Aim of the task →
Write out, word for word, only the data from its first line to the line containing "pose proof E1".

Collected data
Start of Block

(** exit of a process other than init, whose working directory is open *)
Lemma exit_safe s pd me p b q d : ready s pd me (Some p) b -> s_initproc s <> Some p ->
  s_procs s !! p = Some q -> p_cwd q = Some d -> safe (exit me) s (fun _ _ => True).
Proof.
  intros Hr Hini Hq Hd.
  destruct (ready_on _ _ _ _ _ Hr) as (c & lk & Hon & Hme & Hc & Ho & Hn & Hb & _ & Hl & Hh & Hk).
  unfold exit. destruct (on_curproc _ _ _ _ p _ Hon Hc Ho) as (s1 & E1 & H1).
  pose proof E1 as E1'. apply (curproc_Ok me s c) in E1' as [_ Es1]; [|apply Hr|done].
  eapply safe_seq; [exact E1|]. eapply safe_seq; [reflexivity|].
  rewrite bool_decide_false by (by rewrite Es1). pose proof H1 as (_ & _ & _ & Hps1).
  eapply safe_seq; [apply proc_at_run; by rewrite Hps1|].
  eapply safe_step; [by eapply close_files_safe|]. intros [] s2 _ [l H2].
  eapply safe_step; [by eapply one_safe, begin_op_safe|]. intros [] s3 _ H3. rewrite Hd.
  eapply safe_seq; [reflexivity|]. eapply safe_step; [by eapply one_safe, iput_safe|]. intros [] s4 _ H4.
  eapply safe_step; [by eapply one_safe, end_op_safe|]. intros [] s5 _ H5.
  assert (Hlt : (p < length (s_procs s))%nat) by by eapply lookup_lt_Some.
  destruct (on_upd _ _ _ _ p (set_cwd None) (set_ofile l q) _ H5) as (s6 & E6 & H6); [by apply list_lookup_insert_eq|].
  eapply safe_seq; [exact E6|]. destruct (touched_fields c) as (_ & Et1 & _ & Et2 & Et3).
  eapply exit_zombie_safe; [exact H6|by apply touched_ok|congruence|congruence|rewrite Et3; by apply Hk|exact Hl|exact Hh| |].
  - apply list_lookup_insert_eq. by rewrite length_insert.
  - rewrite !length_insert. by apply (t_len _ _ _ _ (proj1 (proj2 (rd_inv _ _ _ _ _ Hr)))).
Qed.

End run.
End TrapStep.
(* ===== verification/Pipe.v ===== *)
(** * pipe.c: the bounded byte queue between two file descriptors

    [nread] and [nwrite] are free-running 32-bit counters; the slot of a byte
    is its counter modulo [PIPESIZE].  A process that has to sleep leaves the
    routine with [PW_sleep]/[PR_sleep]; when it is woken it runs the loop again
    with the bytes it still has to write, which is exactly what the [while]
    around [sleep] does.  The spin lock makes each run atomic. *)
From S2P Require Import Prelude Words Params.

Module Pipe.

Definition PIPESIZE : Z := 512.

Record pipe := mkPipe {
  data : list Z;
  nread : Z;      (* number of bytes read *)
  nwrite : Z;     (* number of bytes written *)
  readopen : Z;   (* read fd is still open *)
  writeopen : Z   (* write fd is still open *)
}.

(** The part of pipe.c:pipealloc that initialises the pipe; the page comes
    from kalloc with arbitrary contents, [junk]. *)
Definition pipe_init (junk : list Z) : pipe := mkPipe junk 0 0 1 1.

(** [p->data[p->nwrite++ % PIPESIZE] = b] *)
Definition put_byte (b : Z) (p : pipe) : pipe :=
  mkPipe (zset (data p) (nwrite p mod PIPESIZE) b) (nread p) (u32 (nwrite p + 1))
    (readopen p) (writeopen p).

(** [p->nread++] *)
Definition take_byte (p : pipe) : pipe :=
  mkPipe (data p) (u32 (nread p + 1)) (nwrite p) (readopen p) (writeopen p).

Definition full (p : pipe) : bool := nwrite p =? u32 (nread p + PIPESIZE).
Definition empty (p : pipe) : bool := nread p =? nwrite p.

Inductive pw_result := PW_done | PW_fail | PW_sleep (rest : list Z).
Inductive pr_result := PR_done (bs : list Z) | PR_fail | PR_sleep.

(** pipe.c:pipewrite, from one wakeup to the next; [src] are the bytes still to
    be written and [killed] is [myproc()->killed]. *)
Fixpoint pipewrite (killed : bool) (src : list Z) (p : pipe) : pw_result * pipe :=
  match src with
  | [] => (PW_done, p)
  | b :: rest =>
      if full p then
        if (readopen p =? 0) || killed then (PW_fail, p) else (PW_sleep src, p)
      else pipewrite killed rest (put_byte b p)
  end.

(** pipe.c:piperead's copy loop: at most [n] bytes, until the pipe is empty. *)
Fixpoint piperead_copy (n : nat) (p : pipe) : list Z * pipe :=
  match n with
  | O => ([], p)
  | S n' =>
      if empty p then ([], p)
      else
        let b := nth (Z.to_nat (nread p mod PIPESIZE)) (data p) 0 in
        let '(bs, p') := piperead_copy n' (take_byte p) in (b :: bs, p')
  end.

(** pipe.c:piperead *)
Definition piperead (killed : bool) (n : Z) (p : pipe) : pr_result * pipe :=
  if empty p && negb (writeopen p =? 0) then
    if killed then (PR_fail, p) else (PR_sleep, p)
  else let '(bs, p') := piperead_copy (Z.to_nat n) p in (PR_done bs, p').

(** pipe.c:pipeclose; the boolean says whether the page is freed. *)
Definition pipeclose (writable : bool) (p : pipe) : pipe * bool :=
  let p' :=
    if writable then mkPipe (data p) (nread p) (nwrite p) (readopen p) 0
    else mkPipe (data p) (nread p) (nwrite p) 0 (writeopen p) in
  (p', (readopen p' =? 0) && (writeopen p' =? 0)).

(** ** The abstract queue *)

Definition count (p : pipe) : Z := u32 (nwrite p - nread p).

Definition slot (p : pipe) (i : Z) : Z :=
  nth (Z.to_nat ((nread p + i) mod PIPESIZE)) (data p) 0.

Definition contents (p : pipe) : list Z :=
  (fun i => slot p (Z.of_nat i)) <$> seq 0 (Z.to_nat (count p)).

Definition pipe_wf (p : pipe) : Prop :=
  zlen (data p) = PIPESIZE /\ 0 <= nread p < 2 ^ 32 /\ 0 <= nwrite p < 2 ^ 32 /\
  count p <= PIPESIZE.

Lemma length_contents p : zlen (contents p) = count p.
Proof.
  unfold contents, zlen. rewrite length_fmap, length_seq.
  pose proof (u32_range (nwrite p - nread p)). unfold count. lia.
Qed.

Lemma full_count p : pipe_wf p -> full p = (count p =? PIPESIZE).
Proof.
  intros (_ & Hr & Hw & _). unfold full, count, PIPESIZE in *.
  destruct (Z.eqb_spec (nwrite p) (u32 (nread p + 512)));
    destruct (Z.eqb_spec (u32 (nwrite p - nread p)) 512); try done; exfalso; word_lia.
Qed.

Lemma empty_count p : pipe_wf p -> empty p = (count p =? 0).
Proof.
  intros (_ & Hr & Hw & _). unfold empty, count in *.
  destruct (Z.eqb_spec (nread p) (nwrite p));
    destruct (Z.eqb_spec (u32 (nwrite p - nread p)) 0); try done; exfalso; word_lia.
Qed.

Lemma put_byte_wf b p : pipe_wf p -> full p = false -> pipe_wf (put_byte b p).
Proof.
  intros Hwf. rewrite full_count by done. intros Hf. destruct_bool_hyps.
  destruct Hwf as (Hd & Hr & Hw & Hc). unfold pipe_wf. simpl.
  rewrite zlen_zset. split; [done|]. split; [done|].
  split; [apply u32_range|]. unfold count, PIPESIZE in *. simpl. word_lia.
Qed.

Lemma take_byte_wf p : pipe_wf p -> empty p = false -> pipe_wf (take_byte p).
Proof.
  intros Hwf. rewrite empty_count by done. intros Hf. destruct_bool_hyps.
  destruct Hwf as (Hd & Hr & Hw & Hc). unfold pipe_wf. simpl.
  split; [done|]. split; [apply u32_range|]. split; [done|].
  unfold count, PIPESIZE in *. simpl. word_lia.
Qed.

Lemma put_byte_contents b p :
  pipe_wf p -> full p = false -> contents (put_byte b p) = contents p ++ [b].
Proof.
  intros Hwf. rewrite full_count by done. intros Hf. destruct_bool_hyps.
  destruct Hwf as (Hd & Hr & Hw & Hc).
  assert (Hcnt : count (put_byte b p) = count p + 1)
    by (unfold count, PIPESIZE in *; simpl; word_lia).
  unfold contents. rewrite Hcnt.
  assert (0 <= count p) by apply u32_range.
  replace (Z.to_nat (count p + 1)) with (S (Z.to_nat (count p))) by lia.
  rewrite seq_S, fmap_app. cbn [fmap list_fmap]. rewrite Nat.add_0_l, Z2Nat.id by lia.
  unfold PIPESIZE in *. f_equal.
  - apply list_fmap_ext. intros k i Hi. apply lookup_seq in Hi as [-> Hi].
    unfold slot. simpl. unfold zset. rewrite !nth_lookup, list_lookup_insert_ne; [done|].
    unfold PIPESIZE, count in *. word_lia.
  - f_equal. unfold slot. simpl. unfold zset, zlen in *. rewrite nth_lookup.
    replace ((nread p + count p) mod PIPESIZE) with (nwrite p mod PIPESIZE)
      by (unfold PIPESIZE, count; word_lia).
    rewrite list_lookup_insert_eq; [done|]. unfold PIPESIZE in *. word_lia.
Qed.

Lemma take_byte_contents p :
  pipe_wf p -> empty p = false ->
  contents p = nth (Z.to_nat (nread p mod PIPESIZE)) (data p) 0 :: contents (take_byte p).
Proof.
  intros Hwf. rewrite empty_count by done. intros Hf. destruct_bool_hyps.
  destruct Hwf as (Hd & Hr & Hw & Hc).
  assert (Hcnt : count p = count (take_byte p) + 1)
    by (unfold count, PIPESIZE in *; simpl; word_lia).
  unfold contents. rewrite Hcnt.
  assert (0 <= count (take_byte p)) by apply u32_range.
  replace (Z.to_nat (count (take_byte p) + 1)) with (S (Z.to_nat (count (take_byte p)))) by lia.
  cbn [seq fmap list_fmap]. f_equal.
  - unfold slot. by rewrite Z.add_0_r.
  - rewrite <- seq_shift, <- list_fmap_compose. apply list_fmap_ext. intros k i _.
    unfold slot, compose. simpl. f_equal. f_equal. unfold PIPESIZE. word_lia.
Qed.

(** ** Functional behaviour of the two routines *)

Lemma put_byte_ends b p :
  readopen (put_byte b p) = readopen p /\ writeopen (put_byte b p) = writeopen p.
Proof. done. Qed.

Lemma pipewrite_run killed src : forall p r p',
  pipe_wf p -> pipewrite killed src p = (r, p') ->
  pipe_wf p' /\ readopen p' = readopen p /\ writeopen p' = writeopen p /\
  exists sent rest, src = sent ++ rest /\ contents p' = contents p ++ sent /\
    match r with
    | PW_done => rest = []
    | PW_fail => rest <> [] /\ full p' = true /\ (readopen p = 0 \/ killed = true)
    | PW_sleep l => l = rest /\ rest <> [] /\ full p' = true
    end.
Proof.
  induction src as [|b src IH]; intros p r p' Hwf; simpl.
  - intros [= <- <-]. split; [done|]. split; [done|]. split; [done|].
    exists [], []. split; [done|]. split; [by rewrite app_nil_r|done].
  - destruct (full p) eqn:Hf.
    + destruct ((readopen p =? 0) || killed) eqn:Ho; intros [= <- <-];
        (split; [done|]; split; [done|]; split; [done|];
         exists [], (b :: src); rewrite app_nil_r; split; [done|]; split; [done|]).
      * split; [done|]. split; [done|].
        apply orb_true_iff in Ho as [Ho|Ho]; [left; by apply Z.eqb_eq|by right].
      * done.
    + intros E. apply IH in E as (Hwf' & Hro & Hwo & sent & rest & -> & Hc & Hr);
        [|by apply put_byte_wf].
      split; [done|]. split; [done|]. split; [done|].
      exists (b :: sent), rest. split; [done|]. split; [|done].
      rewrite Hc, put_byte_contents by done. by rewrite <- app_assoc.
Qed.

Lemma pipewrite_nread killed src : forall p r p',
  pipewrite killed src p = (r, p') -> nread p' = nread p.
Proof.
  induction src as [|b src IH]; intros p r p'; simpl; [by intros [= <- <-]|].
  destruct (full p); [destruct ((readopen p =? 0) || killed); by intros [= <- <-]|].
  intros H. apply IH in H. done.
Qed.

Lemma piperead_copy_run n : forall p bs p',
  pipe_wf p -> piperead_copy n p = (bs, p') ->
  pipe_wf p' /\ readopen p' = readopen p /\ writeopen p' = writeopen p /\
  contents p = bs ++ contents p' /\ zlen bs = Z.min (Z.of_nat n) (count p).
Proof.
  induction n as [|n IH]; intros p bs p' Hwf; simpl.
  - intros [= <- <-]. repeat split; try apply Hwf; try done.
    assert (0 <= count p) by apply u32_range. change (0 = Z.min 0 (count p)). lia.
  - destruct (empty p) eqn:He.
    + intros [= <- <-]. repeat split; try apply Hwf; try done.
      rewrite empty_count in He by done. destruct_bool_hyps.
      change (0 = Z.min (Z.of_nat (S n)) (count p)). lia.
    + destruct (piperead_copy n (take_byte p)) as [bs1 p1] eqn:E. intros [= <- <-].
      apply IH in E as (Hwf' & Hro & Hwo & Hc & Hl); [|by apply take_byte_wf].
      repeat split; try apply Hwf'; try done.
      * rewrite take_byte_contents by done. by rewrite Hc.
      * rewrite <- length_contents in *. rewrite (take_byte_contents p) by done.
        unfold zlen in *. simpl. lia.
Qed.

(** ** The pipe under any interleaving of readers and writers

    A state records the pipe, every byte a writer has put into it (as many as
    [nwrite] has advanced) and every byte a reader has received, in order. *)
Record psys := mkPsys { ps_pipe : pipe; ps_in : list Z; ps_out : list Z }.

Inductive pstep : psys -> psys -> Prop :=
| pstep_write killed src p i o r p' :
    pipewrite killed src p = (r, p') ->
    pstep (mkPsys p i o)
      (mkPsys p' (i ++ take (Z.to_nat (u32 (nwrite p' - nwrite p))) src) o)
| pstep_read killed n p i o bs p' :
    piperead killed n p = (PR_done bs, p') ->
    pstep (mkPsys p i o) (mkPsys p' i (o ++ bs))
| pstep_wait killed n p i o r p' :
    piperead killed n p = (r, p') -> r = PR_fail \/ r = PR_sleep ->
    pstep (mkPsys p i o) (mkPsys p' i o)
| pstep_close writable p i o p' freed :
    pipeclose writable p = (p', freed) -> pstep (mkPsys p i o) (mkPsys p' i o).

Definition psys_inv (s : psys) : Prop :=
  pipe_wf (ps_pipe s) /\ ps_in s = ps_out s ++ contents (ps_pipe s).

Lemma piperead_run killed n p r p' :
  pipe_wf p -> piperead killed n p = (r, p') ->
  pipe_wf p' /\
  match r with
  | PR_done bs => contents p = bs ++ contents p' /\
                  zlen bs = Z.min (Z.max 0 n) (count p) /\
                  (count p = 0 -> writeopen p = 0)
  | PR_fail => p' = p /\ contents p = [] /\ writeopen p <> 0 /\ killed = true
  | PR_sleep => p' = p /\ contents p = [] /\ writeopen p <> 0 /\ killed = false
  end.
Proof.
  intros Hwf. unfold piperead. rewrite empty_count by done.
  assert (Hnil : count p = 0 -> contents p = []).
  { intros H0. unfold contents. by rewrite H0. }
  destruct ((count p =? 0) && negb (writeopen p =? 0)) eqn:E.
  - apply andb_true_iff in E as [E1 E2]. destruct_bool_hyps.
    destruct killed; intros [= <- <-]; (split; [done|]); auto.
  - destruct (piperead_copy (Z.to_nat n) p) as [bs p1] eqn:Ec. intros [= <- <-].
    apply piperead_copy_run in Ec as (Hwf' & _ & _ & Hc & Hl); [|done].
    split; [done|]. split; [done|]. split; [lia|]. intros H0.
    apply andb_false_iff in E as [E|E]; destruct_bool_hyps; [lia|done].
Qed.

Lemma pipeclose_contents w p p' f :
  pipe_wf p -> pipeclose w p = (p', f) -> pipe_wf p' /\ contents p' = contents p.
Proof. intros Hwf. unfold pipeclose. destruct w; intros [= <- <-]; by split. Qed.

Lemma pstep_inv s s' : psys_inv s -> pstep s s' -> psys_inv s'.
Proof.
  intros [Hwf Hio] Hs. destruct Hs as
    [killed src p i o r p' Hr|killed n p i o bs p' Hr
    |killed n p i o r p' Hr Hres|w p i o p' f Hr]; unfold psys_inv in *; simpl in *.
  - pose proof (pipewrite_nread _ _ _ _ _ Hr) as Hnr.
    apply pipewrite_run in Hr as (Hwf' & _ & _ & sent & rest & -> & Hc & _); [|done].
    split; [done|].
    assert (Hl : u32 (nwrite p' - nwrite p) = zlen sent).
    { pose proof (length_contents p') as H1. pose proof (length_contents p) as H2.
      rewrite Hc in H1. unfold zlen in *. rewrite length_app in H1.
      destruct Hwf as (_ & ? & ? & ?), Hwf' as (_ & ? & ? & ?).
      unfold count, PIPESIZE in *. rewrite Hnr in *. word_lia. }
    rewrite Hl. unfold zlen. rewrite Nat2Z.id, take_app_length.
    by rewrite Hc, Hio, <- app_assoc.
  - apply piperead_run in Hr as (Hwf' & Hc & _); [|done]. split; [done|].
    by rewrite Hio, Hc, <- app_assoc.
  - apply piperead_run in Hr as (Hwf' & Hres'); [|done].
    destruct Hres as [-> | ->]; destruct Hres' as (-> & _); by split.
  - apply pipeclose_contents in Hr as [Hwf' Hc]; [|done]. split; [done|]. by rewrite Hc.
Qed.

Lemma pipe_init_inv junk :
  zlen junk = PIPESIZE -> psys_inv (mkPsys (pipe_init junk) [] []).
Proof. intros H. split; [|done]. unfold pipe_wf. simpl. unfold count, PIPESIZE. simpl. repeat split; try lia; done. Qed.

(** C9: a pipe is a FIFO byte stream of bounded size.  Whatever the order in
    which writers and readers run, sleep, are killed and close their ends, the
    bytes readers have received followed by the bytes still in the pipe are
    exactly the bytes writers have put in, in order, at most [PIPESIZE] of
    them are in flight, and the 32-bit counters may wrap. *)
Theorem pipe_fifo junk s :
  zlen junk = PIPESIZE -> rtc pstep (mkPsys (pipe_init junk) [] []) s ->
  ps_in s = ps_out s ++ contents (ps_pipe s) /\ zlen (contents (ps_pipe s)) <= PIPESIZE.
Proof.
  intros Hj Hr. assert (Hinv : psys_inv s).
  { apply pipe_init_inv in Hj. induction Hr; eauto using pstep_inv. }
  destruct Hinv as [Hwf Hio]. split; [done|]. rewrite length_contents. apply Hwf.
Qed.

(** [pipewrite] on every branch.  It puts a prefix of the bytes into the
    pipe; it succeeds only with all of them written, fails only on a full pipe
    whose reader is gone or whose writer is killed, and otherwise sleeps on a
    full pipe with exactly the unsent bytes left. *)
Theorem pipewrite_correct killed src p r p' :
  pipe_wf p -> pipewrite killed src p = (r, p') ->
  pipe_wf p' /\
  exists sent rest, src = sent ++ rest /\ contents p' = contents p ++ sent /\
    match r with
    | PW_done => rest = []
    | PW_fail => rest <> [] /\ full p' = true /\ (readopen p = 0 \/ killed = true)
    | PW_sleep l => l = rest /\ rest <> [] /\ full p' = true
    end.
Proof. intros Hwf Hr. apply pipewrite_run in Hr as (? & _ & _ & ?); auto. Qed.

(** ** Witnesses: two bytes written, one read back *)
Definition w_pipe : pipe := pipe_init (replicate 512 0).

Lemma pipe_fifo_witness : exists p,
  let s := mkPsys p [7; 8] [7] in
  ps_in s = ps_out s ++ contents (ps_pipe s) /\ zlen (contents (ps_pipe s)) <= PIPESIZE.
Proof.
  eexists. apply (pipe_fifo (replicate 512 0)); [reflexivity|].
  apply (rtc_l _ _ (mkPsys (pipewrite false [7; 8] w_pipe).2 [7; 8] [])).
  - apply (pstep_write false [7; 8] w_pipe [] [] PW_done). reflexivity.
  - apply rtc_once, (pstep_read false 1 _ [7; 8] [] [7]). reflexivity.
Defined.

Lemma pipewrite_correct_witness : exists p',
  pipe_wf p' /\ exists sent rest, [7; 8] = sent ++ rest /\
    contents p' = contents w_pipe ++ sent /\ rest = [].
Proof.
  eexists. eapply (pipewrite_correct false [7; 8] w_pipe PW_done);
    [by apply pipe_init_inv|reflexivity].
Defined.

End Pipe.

End of Block

Your response →
(** exit of a process other than init, whose working directory is open *)
Lemma exit_safe s pd me p b q d : ready s pd me (Some p) b -> s_initproc s <> Some p ->
  s_procs s !! p = Some q -> p_cwd q = Some d -> safe (exit me) s (fun _ _ => True).
Proof.
  intros Hr Hini Hq Hd.
  destruct (ready_on _ _ _ _ _ Hr) as (c & lk & Hon & Hme & Hc & Ho & Hn & Hb & _ & Hl & Hh & Hk).
  unfold exit. destruct (on_curproc _ _ _ _ p _ Hon Hc Ho) as (s1 & E1 & H1).
  pose proof E1 as E1'. apply (curproc_Ok me s c) in E1' as [_ Es1]; [|apply Hr|done].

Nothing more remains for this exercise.